*** Opening The data ***
(** [JobSetManager::new] on the file left by an earlier run: the manager and
    the jobs it sends to the handler.  A file that does not parse counts as
    empty. *)
Definition JobSetManager_new (a : nat) (f : option (list json)) : JobSetManager * list RawJob :=
  let js := match f with
            | None => []
            | Some values => match from_json_all a values with Ok js => js | Err _ => [] end
            end in
  ({| jobs := js; file := f |}, js).

(** Writing the file may fail; the set in memory is changed all the same. *)
Definition save (writes : bool) (js : list RawJob) (m : JobSetManager) : JobSetManager :=
  {| jobs := js; file := if writes then Some (to_json <$> js) else file m |}.

Definition retain (keep : RawJob -> bool) (js : list RawJob) : list RawJob := filter (fun j => keep j) js.

Definition add (writes : bool) (job : RawJob) (m : JobSetManager) : JobSetManager :=
  save writes (retain (fun j => negb (id j =? id job)%string) (jobs m) ++ [job])%list m.

Definition remove (writes : bool) (i : string) (m : JobSetManager) : JobSetManager :=
  save writes (retain (fun j => negb (id j =? i)%string) (jobs m)) m.

(** ** Lemmas *)

Definition ids (js : list RawJob) : list string := id <$> js.

Lemma elem_of_retain keep j js : j ∈ retain keep js <-> keep j = true /\ j ∈ js.
Proof. unfold retain. rewrite list_elem_of_filter. by rewrite Is_true_true. Qed.

Lemma ids_retain_ne i js k : k ∈ ids (retain (fun j => negb (id j =? i)%string) js) <-> k <> i /\ k ∈ ids js.
Proof.
  unfold ids. rewrite !list_elem_of_fmap. setoid_rewrite elem_of_retain. setoid_rewrite negb_true_iff.
  setoid_rewrite String.eqb_neq. naive_solver.
Qed.

Lemma NoDup_ids_retain keep js : NoDup (ids js) -> NoDup (ids (retain keep js)).
Proof.
  unfold ids, retain. induction js as [|j js IH]; [done|]. rewrite fmap_cons, filter_cons. intros [Hn Hd]%NoDup_cons.
  case_decide; [|by apply IH]. rewrite fmap_cons. apply NoDup_cons. split; [|by apply IH].
  contradict Hn. apply list_elem_of_fmap in Hn as (k & Hk & Hin). apply list_elem_of_filter in Hin as [_ Hin].
  rewrite Hk. by apply list_elem_of_fmap_2.
Qed.

Lemma ids_add w job m k : k ∈ ids (jobs (add w job m)) <-> k = id job \/ k ∈ ids (jobs m).
Proof.
  cbn [jobs add save]. unfold ids. rewrite fmap_app, elem_of_app. fold (ids (retain (fun j => negb (id j =? id job)%string) (jobs m))).
  rewrite ids_retain_ne, list_elem_of_fmap. setoid_rewrite list_elem_of_singleton.
  destruct (decide (k = id job)); naive_solver.
Qed.

Lemma NoDup_ids_add w job m : NoDup (ids (jobs m)) -> NoDup (ids (jobs (add w job m))).
Proof.
  intros Hd. cbn [jobs add save]. unfold ids. rewrite fmap_app. apply NoDup_app. repeat split.
  - by apply NoDup_ids_retain.
  - intros k Hk Hj. apply list_elem_of_singleton in Hj as ->. apply ids_retain_ne in Hk as [? _]. done.
  - apply NoDup_singleton.
Qed.

Lemma ids_remove w i m k : k ∈ ids (jobs (remove w i m)) <-> k <> i /\ k ∈ ids (jobs m).
Proof. apply ids_retain_ne. Qed.

Lemma NoDup_ids_remove w i m : NoDup (ids (jobs m)) -> NoDup (ids (jobs (remove w i m))).
Proof. apply NoDup_ids_retain. Qed.

Context `{!SerdeLaws}.

Definition reload (a : nat) (r : RawJob) : RawJob :=
  match r with
  | RawConvert j => RawConvert (reload_convert a j)
  | RawUpload j => RawUpload j
  | RawMigrate j => RawMigrate (reload_migrate a j)
  end.

Lemma from_to_json a r : from_json a (to_json r) = Ok (reload a r).
Proof.
  destruct r as [j|j|j]; unfold from_json, to_json; cbn [get assoc kind raw_job];
    cbv [kind convert_job upload_job migrate_job]; cbn [String.eqb Ascii.eqb Bool.eqb as_str];
    unfold from_kind_and_payload; cbn [payload_json].
  - change (CONVERT_KIND =? CONVERT_KIND)%string with true. cbn iota. by rewrite law_convert.
  - change (UPLOAD_KIND =? CONVERT_KIND)%string with false. change (UPLOAD_KIND =? UPLOAD_KIND)%string with true.
    cbn iota. by rewrite law_upload.
  - change (MIGRATE_KIND =? CONVERT_KIND)%string with false. change (MIGRATE_KIND =? UPLOAD_KIND)%string with false.
    change (MIGRATE_KIND =? MIGRATE_KIND)%string with true. cbn iota. by rewrite law_migrate.
Qed.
*** Closing The data ***
Problem to solve: Lines from the top of the data above through the line with "Proof. unfold retain.", both ends included: copy them exactly, nothing more.

Worked solution:
(** [JobSetManager::new] on the file left by an earlier run: the manager and
    the jobs it sends to the handler.  A file that does not parse counts as
    empty. *)
Definition JobSetManager_new (a : nat) (f : option (list json)) : JobSetManager * list RawJob :=
  let js := match f with
            | None => []
            | Some values => match from_json_all a values with Ok js => js | Err _ => [] end
            end in
  ({| jobs := js; file := f |}, js).

(** Writing the file may fail; the set in memory is changed all the same. *)
Definition save (writes : bool) (js : list RawJob) (m : JobSetManager) : JobSetManager :=
  {| jobs := js; file := if writes then Some (to_json <$> js) else file m |}.

Definition retain (keep : RawJob -> bool) (js : list RawJob) : list RawJob := filter (fun j => keep j) js.

Definition add (writes : bool) (job : RawJob) (m : JobSetManager) : JobSetManager :=
  save writes (retain (fun j => negb (id j =? id job)%string) (jobs m) ++ [job])%list m.

Definition remove (writes : bool) (i : string) (m : JobSetManager) : JobSetManager :=
  save writes (retain (fun j => negb (id j =? i)%string) (jobs m)) m.

(** ** Lemmas *)

Definition ids (js : list RawJob) : list string := id <$> js.

Lemma elem_of_retain keep j js : j ∈ retain keep js <-> keep j = true /\ j ∈ js.
Proof. unfold retain. rewrite list_elem_of_filter. by rewrite Is_true_true. Qed.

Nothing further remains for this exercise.